- Grigory Skvortsov, a Russian photographer and musician, was sentenced to 16 years in a high-security penal colony on state treason charges.
- The charges stem from Skvortsov emailing archival materials regarding Soviet-era bunkers to a US-based journalist in April 2023.
- The materials were widely available online and originated from a published, non-secret monograph titled "Soviet ‘Secret Bunkers’: Urban Special Fortification from the 1930s–1960s."
Context of the Accusation
- Skvortsov purchased an "archive pack" of supplementary documents—which included declassified blueprints and texts—from the book's authors for about RUB 500 (USD 6) in 2021.

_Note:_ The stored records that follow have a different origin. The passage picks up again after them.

(* ===== verification/PyStr.v ===== *)
(** * Python [str]: the operations the modelled sources use

    A Python string is a sequence of code points.  The model covers the
    strings whose code points are below 256, one [ascii] per code point; the
    character classes are the Unicode ones on that range (they are not the
    ASCII ones: [isdigit] holds of the superscripts, [isspace] of the
    separators 0x1c-0x1f and of 0x85 and 0xa0). *)
From S2P Require Import Prelude.
Open Scope string_scope.
Open Scope nat_scope.

Definition code (c : ascii) : N := N_of_ascii c.

Definition in_range (lo hi : N) (c : ascii) : bool :=
  ((lo <=? code c) && (code c <=? hi))%N.

Definition isspace (c : ascii) : bool :=
  in_range 9 13 c || in_range 28 32 c || in_range 133 133 c || in_range 160 160 c.
Definition isdecimal (c : ascii) : bool := in_range 48 57 c.
Definition isdigit (c : ascii) : bool :=
  in_range 48 57 c || in_range 178 179 c || in_range 185 185 c.
Definition isupper (c : ascii) : bool :=
  in_range 65 90 c || in_range 192 214 c || in_range 216 222 c.
Definition islower (c : ascii) : bool :=
  in_range 97 122 c || in_range 170 170 c || in_range 181 181 c
  || in_range 186 186 c || in_range 223 246 c || in_range 248 255 c.
Definition isalpha (c : ascii) : bool := isupper c || islower c.
Definition isnumeric (c : ascii) : bool := isdigit c || in_range 188 190 c.
Definition isalnum (c : ascii) : bool := isalpha c || isnumeric c.

(** [c.lower()]: every upper-case code point below 256 is 32 below its lower
    case. *)
Definition lower_char (c : ascii) : ascii :=
  if isupper c then ascii_of_N (code c + 32) else c.

Fixpoint str_map (f : ascii -> ascii) (s : string) : string :=
  match s with
  | EmptyString => EmptyString
  | String c s => String (f c) (str_map f s)
  end.

Definition str_lower (s : string) : string := str_map lower_char s.

(** [s.casefold()], as code points: below 256 it is the lower case, except
    for the sharp s, which folds to two letters, and the micro sign, which
    folds to the Greek letter. *)
Definition casefold_char (c : ascii) : list N :=
  if in_range 223 223 c then [115; 115]%N
  else if in_range 181 181 c then [956]%N
  else [code (lower_char c)].
Fixpoint casefold (s : string) : list N :=
  match s with
  | EmptyString => []
  | String c s => casefold_char c ++ casefold s
  end.

Fixpoint str_all (p : ascii -> bool) (s : string) : bool :=
  match s with
  | EmptyString => true
  | String c s => p c && str_all p s
  end.

Fixpoint str_any (p : ascii -> bool) (s : string) : bool :=
  match s with
  | EmptyString => false
  | String c s => p c || str_any p s
  end.

(** [span p s]: the longest prefix of characters satisfying [p], and the
    rest: the [while j < n and p(s[j]): j += 1] loop of the lexers. *)
Fixpoint span (p : ascii -> bool) (s : string) : string * string :=
  match s with
  | EmptyString => ("", "")
  | String c s' =>
      if p c then let '(a, b) := span p s' in (String c a, b) else ("", s)
  end.

Fixpoint lstrip (s : string) : string :=
  match s with
  | EmptyString => ""
  | String c s' => if isspace c then lstrip s' else s
  end.

Fixpoint rstrip (s : string) : string :=
  match s with
  | EmptyString => ""
  | String c s' =>
      match rstrip s' with
      | EmptyString => if isspace c then "" else String c ""
      | r => String c r
      end
  end.

(** [s.strip()] *)
Definition strip (s : string) : string := lstrip (rstrip s).

(** [s.startswith(p)], returning what follows the prefix. *)
Fixpoint drop_prefix (p s : string) : option string :=
  match p, s with
  | EmptyString, _ => Some s
  | String c p', String d s' => if Ascii.eqb c d then drop_prefix p' s' else None
  | String _ _, EmptyString => None
  end.
Definition startswith (p s : string) : bool :=
  match drop_prefix p s with Some _ => true | None => false end.

(** [needle in haystack] on strings. *)
Fixpoint contains (needle haystack : string) : bool :=
  startswith needle haystack
  || match haystack with
     | EmptyString => false
     | String _ h => contains needle h
     end.

Definition has_char (d : ascii) (s : string) : bool := str_any (Ascii.eqb d) s.

(** [s.partition(d)] without the separator: what precedes the first [d] and
    what follows it. *)
Fixpoint partition (d : ascii) (s : string) : string * string :=
  match s with
  | EmptyString => ("", "")
  | String c s' =>
      if Ascii.eqb c d then ("", s')
      else let '(a, b) := partition d s' in (String c a, b)
  end.

(** [s.split(d)] *)
Fixpoint split (d : ascii) (s : string) : list string :=
  match s with
  | EmptyString => [""]
  | String c s' =>
      if Ascii.eqb c d then "" :: split d s'
      else match split d s' with
           | w :: ws => String c w :: ws
           | [] => [String c ""]
           end
  end.

Definition digit_val (c : ascii) : Z := Z.of_N (code c) - 48.

(** Value of a run of decimal digits. *)
Fixpoint digits_val (acc : Z) (s : string) : Z :=
  match s with
  | EmptyString => acc
  | String c s' => digits_val (10 * acc + digit_val c) s'
  end.

(** [int(s)] on the runs the lexers hand it: an optional [-], then decimal
    digits.  [None] stands for the [ValueError] of a run that holds a
    character which is a digit but not decimal. *)
Definition int_of_digits (s : string) : option Z :=
  if String.eqb s "" then None
  else if str_all isdecimal s then Some (digits_val 0 s) else None.
Definition int_of_run (s : string) : option Z :=
  match s with
  | String "-" s' => Z.opp <$> int_of_digits s'
  | _ => int_of_digits s
  end.

(** Code-point order, Python's [<] on strings. *)
Fixpoint str_ltb (s t : string) : bool :=
  match s, t with
  | _, EmptyString => false
  | EmptyString, String _ _ => true
  | String a s', String b t' =>
      if (code a <? code b)%N then true
      else if (code b <? code a)%N then false
      else str_ltb s' t'
  end.

(** [s[:k]] *)
Fixpoint str_take (k : nat) (s : string) : string :=
  match k, s with
  | S k', String c s' => String c (str_take k' s')
  | _, _ => ""
  end.

(** ** Lemmas *)

Lemma str_app_cons c a b : String c a +:+ b = String c (a +:+ b).
Proof. reflexivity. Qed.
Lemma str_app_nil b : "" +:+ b = b.
Proof. reflexivity. Qed.

Lemma str_app_nil_r a : a +:+ "" = a.
Proof. induction a as [|c a IH]; [done|]. by rewrite str_app_cons, IH. Qed.

Lemma span_length p s a b :
  span p s = (a, b) -> String.length s = String.length a + String.length b.
Proof.
  revert a b. induction s as [|c s IH]; simpl; intros a b H; [by simplify_eq|].
  destruct (p c); [|by simplify_eq].
  destruct (span p s) as [a' b']. simplify_eq/=.
  by rewrite (IH _ _ eq_refl).
Qed.

Lemma span_app p s : fst (span p s) +:+ snd (span p s) = s.
Proof.
  induction s as [|c s IH]; [done|]. simpl.
  destruct (p c); [|done]. destruct (span p s) as [a b]. simpl in *.
  by rewrite str_app_cons, IH.
Qed.

Lemma span_all p s : str_all p (fst (span p s)) = true.
Proof.
  induction s as [|c s IH]; [done|]. simpl.
  destruct (p c) eqn:E; [|done].
  destruct (span p s) as [a b]. simpl in *. by rewrite E.
Qed.

(** The run of a word followed by a character outside the class is the word. *)
Lemma span_word p w r :
  str_all p w = true ->
  match r with String c _ => p c = false | EmptyString => True end ->
  span p (w +:+ r) = (w, r).
Proof.
  intros Hw Hr. induction w as [|c w IH]; simpl in *.
  - rewrite str_app_nil. destruct r; [done|]. simpl. by rewrite Hr.
  - apply andb_prop in Hw as [Hc Hw].
    rewrite ?str_app_cons. simpl. by rewrite Hc, (IH Hw).
Qed.

Lemma str_ltb_irrefl s : str_ltb s s = false.
Proof. induction s; simpl; [done|]. by rewrite N.ltb_irrefl. Qed.

Lemma code_inj a b : code a = code b -> a = b.
Proof.
  intros H. rewrite <- (ascii_N_embedding a), <- (ascii_N_embedding b).
  unfold code in H. by rewrite H.
Qed.

Lemma str_ltb_trans s t u :
  str_ltb s t = true -> str_ltb t u = true -> str_ltb s u = true.
Proof.
  revert t u. induction s as [|a s IH]; intros [|b t] [|c u]; simpl; try done.
  repeat case_match; rewrite ?N.ltb_lt, ?N.ltb_ge in *; try done; try lia.
  apply IH.
Qed.

Lemma str_ltb_total s t :
  s <> t -> str_ltb s t = true \/ str_ltb t s = true.
Proof.
  revert t. induction s as [|a s IH]; intros [|b t] Hne; simpl; try by eauto.
  repeat case_match; rewrite ?N.ltb_lt, ?N.ltb_ge in *; eauto; try lia.
  assert (a = b) as -> by (apply code_inj; lia).
  apply IH. congruence.
Qed.

Lemma str_take_length k s : String.length (str_take k s) <= k.
Proof. revert s. induction k; intros [|]; simpl; auto with lia. specialize (IHk s). lia. Qed.

Lemma str_app_assoc (a b c : string) : (a +:+ b) +:+ c = a +:+ (b +:+ c).
Proof. induction a as [|x a IH]; [done|]. by rewrite !str_app_cons, IH. Qed.
Lemma str_length_app a b : String.length (a +:+ b) = String.length a + String.length b.
Proof. induction a as [|c a IH]; [done|]. rewrite str_app_cons. simpl. by rewrite IH. Qed.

- Authorities alleged he geo-referenced these diagrams to reveal current military site locations; Skvortsov denies modifying the files, stating the coordinates were already present in the source material.
- The FSB asserts that these materials constituted state secrets, despite their previous public accessibility and wide distribution in libraries and official media reviews.
Legal Implications
- Defense lawyer Yevgeny Smirnov, representing the advocacy group First Department, argues the case exemplifies a trend where Russian security services retroactively classify public data to prosecute citizens without security clearance.
- The historian Dmitry Yurkov, whose research was used as evidence, noted that Russia lacks a consistent declassification system, making it impossible for civilians to track when documentation status changes.
- Skvortsov remains in a pre-trial detention center in Perm awaiting appeal, continuing to document his experience via a Telegram channel named "Traitor."